» What is needed
The answer is to be an exact copy of the lines below running from the line with "let cons := if" down to the line with "(** [replied] holds", both ends included, and nothing more.

[Recorded data]
# # # #
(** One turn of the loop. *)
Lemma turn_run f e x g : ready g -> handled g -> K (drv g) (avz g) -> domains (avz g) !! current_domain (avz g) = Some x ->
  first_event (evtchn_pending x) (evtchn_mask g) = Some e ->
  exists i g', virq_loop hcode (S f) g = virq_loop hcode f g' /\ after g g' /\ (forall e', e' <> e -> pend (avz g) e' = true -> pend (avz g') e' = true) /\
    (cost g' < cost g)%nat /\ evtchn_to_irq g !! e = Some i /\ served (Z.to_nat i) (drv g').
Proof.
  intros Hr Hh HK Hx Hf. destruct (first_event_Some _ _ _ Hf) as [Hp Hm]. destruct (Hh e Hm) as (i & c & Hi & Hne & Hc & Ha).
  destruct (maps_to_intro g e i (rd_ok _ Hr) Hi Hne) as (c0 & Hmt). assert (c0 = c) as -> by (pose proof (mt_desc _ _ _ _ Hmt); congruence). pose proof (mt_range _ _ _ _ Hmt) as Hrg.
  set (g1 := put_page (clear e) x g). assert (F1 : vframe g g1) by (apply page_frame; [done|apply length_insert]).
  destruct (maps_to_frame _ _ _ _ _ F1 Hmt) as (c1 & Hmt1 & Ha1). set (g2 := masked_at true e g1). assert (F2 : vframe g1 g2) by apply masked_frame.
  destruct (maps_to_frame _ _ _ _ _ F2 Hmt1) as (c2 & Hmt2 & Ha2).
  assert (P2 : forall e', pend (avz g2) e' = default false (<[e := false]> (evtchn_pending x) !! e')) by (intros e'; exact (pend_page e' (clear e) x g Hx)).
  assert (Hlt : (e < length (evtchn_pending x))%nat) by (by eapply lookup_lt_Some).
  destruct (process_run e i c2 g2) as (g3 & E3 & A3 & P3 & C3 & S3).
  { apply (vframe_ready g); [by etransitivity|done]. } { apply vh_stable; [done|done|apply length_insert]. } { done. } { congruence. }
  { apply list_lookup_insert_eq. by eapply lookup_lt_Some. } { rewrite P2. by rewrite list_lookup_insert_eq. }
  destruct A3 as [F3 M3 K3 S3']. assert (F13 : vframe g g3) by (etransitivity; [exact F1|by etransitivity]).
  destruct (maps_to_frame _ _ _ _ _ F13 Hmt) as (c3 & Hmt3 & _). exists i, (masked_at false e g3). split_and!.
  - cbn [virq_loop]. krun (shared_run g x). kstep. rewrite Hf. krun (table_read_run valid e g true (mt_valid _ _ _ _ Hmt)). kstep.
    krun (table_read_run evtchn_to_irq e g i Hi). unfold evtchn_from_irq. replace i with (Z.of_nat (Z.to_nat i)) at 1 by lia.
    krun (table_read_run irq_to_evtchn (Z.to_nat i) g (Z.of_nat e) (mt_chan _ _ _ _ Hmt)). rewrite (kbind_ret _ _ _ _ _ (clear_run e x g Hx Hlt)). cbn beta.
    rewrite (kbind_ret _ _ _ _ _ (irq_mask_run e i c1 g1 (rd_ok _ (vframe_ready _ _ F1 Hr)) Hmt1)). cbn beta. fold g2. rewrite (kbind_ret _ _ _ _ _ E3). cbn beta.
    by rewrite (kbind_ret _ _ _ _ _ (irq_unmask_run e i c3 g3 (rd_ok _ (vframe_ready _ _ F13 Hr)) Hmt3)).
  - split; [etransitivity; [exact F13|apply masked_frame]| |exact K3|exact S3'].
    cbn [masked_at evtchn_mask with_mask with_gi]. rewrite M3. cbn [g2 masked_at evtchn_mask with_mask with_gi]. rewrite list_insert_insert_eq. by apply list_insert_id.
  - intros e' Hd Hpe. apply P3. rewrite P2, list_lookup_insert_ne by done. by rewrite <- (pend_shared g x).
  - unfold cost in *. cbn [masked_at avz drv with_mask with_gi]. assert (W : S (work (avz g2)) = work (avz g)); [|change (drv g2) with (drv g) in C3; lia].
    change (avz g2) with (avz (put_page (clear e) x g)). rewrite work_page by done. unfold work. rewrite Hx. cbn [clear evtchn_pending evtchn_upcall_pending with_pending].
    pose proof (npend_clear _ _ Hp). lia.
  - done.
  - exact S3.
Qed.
# # # #
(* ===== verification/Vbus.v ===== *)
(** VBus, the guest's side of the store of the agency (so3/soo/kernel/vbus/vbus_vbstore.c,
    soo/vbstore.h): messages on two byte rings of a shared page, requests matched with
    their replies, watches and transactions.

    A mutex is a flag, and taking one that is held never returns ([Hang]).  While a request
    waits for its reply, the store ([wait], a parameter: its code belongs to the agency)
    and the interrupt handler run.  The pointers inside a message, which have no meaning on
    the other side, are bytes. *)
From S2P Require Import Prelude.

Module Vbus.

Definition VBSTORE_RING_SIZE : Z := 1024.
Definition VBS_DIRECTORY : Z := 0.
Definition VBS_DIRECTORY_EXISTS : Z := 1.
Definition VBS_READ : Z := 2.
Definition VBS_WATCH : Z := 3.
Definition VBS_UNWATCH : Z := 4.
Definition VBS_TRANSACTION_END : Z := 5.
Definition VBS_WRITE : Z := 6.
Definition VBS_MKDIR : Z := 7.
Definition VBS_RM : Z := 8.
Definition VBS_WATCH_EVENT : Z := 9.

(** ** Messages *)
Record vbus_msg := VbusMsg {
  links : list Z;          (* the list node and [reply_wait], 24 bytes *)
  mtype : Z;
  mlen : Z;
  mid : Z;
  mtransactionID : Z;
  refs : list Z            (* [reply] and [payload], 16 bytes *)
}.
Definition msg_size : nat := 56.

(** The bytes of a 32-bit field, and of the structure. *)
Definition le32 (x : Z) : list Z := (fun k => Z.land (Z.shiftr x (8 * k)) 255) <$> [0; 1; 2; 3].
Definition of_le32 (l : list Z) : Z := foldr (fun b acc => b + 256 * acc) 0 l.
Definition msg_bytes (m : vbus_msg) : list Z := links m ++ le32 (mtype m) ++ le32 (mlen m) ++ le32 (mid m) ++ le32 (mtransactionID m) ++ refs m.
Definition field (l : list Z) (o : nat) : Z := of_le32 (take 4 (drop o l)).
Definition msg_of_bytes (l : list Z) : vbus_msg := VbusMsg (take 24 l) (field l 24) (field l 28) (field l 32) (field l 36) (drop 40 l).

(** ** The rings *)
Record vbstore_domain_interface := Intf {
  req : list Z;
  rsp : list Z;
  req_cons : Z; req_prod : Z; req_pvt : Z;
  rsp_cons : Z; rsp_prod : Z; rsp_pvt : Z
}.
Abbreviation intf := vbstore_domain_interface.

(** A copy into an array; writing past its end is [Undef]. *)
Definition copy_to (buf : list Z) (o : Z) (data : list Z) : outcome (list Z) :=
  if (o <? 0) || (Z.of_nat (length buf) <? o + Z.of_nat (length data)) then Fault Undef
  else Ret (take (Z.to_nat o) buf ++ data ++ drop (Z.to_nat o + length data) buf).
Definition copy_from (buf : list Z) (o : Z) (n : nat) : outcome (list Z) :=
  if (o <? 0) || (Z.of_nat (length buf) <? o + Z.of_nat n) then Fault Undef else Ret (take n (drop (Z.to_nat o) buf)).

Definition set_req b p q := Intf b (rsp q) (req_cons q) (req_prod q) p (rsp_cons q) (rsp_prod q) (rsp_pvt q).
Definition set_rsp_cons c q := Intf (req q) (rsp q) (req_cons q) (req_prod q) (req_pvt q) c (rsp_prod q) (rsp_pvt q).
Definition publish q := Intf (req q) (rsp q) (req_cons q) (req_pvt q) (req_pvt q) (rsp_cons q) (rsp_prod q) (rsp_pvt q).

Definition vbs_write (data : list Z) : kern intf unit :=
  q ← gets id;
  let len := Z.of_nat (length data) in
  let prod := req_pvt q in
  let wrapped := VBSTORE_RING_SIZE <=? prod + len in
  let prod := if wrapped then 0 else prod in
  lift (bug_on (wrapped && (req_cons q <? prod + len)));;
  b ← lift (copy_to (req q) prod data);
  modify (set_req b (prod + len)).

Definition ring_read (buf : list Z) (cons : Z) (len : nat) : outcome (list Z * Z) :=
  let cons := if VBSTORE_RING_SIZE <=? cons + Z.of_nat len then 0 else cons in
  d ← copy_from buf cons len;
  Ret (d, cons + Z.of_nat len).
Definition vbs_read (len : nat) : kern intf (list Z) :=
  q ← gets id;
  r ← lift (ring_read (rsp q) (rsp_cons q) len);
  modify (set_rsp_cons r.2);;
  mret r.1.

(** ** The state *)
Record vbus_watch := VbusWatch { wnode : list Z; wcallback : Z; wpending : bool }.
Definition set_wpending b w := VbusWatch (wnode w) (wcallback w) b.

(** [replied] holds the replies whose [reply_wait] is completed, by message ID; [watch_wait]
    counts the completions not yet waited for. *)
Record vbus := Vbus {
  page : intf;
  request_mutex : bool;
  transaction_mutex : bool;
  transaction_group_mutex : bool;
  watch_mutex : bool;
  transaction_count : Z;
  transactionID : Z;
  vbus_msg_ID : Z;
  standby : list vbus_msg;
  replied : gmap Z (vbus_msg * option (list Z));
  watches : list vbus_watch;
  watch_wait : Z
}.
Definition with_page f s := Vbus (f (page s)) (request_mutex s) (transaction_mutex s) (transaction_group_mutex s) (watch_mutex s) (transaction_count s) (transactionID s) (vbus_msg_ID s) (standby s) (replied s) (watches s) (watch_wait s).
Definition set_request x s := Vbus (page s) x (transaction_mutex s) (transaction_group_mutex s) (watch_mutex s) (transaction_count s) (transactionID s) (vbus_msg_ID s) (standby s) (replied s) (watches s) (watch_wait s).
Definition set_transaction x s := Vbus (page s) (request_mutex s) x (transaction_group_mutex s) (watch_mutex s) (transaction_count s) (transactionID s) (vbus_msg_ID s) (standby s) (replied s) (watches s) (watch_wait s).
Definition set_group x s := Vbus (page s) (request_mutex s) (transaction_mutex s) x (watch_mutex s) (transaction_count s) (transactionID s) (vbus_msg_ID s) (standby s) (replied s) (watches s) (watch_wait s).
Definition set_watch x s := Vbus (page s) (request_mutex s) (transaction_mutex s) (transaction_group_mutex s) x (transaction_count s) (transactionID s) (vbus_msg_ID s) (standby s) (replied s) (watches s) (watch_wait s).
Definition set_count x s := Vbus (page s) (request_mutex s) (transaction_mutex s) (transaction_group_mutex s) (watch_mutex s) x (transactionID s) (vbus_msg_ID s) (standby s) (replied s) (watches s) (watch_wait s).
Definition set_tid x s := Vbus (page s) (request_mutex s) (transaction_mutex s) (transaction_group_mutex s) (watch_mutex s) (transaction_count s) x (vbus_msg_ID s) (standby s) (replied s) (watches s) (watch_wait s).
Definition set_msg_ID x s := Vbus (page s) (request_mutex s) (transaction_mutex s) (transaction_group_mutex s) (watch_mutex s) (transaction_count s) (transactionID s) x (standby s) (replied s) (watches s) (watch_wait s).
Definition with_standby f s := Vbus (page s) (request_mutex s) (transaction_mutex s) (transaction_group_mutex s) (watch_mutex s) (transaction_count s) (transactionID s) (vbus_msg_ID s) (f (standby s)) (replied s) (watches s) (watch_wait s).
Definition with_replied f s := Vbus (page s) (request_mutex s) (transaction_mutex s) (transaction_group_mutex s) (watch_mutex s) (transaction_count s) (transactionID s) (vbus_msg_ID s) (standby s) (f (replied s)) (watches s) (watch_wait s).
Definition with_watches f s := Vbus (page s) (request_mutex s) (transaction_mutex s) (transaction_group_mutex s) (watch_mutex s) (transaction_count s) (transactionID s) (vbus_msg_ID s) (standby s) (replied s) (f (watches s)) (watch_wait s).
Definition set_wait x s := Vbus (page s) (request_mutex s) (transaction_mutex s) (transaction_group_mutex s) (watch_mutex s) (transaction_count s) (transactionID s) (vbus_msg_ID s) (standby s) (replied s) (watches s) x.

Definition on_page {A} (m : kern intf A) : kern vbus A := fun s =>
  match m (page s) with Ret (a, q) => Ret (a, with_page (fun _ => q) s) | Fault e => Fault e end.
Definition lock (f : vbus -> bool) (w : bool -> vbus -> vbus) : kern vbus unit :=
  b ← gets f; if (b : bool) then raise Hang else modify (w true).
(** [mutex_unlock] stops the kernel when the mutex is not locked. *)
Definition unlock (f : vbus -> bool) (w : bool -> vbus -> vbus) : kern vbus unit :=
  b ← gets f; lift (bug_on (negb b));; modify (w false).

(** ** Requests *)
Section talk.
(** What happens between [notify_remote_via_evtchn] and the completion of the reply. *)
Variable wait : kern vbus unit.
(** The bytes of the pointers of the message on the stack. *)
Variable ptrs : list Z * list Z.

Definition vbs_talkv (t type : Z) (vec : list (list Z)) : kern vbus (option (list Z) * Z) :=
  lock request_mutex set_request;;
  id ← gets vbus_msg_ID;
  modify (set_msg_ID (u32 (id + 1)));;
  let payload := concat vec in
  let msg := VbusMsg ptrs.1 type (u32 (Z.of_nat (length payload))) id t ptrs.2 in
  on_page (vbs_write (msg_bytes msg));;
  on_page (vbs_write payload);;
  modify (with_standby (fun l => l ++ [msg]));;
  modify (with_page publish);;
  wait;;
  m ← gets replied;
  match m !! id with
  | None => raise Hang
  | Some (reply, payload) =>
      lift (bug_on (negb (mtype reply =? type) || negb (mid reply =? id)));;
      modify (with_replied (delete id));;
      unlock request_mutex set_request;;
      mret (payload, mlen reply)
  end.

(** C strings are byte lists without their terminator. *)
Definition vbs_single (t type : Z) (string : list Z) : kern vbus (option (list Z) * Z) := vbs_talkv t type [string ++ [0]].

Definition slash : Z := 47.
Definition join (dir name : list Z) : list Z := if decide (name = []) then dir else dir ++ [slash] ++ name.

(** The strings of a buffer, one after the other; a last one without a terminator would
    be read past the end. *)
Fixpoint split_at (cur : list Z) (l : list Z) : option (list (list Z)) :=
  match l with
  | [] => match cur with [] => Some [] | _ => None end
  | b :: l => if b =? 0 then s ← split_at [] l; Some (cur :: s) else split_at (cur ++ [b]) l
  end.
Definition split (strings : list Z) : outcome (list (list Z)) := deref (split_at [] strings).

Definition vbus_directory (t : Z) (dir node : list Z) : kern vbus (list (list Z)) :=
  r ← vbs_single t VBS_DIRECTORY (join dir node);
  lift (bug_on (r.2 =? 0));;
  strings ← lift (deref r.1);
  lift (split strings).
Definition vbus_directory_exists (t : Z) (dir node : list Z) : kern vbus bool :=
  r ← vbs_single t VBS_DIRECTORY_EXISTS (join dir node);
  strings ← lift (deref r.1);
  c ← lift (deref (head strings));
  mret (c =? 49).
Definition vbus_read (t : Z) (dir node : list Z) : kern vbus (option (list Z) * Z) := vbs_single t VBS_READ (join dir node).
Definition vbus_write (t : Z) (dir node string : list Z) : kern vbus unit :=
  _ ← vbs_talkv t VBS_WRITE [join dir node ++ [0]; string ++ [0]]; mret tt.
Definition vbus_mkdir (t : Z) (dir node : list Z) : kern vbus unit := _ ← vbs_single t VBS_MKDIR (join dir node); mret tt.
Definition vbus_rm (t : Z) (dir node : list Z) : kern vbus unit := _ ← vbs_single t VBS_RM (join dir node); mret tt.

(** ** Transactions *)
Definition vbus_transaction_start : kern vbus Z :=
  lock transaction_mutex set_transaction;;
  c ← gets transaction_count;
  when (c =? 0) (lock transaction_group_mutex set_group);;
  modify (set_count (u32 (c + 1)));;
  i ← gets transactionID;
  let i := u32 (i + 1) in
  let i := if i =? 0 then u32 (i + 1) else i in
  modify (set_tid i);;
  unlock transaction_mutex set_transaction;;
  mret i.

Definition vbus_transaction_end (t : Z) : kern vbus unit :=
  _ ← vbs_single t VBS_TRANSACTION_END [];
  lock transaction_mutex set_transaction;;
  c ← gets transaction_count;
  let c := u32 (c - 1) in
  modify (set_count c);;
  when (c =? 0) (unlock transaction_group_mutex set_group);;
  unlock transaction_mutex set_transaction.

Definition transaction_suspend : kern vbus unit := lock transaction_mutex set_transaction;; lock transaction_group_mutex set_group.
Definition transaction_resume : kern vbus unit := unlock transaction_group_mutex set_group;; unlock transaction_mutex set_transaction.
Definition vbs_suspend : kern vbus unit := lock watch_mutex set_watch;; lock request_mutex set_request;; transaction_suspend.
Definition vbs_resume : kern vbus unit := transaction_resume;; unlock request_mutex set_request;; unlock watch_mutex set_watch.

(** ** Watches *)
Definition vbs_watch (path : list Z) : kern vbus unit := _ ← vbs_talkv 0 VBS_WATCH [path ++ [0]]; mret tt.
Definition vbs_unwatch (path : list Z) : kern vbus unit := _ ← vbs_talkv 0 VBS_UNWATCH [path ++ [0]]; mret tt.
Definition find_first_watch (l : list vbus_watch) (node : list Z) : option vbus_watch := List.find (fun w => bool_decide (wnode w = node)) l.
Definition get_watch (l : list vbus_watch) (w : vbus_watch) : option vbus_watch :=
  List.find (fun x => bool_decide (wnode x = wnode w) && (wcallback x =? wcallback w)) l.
# # # #
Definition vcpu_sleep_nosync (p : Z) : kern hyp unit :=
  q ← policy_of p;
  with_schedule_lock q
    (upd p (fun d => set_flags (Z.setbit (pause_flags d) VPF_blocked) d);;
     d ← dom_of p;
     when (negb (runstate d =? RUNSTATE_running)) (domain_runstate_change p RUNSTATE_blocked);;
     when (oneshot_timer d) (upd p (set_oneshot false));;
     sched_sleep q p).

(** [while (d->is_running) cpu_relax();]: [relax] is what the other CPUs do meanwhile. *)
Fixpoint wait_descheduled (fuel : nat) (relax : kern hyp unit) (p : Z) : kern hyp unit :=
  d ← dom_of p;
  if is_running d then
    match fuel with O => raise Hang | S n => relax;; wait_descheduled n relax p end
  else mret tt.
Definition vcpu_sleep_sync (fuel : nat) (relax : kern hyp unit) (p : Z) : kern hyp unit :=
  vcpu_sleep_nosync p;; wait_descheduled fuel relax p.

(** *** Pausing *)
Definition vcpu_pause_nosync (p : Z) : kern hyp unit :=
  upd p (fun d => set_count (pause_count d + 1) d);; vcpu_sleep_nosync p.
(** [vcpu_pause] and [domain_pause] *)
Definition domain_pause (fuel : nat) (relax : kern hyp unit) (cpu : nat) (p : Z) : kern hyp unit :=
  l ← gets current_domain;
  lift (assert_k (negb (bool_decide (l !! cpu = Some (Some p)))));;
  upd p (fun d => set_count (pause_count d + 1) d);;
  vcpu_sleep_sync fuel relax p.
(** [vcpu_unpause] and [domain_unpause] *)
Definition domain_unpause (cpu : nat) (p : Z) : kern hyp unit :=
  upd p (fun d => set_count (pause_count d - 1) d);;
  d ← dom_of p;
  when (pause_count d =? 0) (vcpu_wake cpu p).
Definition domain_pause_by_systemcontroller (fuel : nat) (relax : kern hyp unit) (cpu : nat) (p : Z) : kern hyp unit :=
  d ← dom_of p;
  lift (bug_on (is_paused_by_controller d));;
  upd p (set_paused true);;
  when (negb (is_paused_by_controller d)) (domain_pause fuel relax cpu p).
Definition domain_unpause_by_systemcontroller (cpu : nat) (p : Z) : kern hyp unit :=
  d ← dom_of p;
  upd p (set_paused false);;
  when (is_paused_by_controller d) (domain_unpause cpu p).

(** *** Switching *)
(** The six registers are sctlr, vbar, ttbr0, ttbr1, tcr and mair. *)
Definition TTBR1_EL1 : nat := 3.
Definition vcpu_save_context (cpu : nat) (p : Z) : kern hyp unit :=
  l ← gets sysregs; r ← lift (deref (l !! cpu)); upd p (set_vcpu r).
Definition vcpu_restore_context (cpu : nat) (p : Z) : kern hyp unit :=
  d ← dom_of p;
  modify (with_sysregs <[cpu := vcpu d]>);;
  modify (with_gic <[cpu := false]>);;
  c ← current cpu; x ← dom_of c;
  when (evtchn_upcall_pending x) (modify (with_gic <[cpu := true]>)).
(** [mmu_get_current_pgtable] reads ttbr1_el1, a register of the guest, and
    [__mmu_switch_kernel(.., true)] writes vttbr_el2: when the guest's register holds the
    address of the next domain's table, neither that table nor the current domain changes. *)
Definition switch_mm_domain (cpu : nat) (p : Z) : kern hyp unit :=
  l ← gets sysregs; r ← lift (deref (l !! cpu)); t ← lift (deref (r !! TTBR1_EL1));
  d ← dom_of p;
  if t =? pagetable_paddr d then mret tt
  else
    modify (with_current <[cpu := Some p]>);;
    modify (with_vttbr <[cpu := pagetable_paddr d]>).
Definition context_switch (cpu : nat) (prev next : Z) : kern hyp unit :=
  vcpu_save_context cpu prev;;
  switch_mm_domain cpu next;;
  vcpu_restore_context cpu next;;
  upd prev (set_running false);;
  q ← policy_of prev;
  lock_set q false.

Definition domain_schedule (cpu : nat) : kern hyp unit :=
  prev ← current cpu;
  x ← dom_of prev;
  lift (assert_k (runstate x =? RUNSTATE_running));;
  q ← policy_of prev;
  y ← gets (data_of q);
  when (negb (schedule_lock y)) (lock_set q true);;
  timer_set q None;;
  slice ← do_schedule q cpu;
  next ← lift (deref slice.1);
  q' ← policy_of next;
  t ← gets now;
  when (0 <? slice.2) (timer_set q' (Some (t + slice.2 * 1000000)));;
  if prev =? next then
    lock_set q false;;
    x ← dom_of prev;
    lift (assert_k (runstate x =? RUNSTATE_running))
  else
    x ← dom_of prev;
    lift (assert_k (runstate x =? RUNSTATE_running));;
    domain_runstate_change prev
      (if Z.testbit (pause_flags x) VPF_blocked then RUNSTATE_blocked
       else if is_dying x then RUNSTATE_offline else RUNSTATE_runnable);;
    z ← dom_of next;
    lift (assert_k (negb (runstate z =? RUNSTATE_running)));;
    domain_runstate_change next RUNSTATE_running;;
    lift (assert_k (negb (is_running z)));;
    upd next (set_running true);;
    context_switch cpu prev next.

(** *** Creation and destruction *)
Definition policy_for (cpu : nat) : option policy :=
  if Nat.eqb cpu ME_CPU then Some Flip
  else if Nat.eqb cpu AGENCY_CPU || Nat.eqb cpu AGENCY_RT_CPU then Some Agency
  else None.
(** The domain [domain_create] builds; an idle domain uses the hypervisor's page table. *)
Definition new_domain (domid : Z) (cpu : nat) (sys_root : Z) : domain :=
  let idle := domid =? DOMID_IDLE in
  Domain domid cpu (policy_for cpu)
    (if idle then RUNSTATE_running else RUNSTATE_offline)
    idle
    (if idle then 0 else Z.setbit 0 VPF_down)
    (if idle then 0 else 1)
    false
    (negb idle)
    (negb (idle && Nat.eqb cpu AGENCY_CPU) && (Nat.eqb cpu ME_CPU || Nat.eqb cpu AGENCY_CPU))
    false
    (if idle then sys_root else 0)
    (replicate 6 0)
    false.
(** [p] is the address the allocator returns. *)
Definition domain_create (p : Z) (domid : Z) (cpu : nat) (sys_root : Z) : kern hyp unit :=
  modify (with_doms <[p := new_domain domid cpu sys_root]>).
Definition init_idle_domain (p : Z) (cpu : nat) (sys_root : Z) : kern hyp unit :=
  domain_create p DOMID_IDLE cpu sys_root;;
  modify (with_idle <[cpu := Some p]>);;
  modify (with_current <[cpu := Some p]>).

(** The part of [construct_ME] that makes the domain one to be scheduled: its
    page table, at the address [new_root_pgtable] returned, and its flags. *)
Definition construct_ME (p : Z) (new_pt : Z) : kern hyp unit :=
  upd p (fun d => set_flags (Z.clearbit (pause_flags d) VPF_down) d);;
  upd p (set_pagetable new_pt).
# # # #
» Written response
  let cons := if VBSTORE_RING_SIZE <=? cons + Z.of_nat len then 0 else cons in
  d ← copy_from buf cons len;
  Ret (d, cons + Z.of_nat len).
Definition vbs_read (len : nat) : kern intf (list Z) :=
  q ← gets id;
  r ← lift (ring_read (rsp q) (rsp_cons q) len);
  modify (set_rsp_cons r.2);;
  mret r.1.

(** ** The state *)
Record vbus_watch := VbusWatch { wnode : list Z; wcallback : Z; wpending : bool }.
Definition set_wpending b w := VbusWatch (wnode w) (wcallback w) b.

(** [replied] holds the replies whose [reply_wait] is completed, by message ID; [watch_wait]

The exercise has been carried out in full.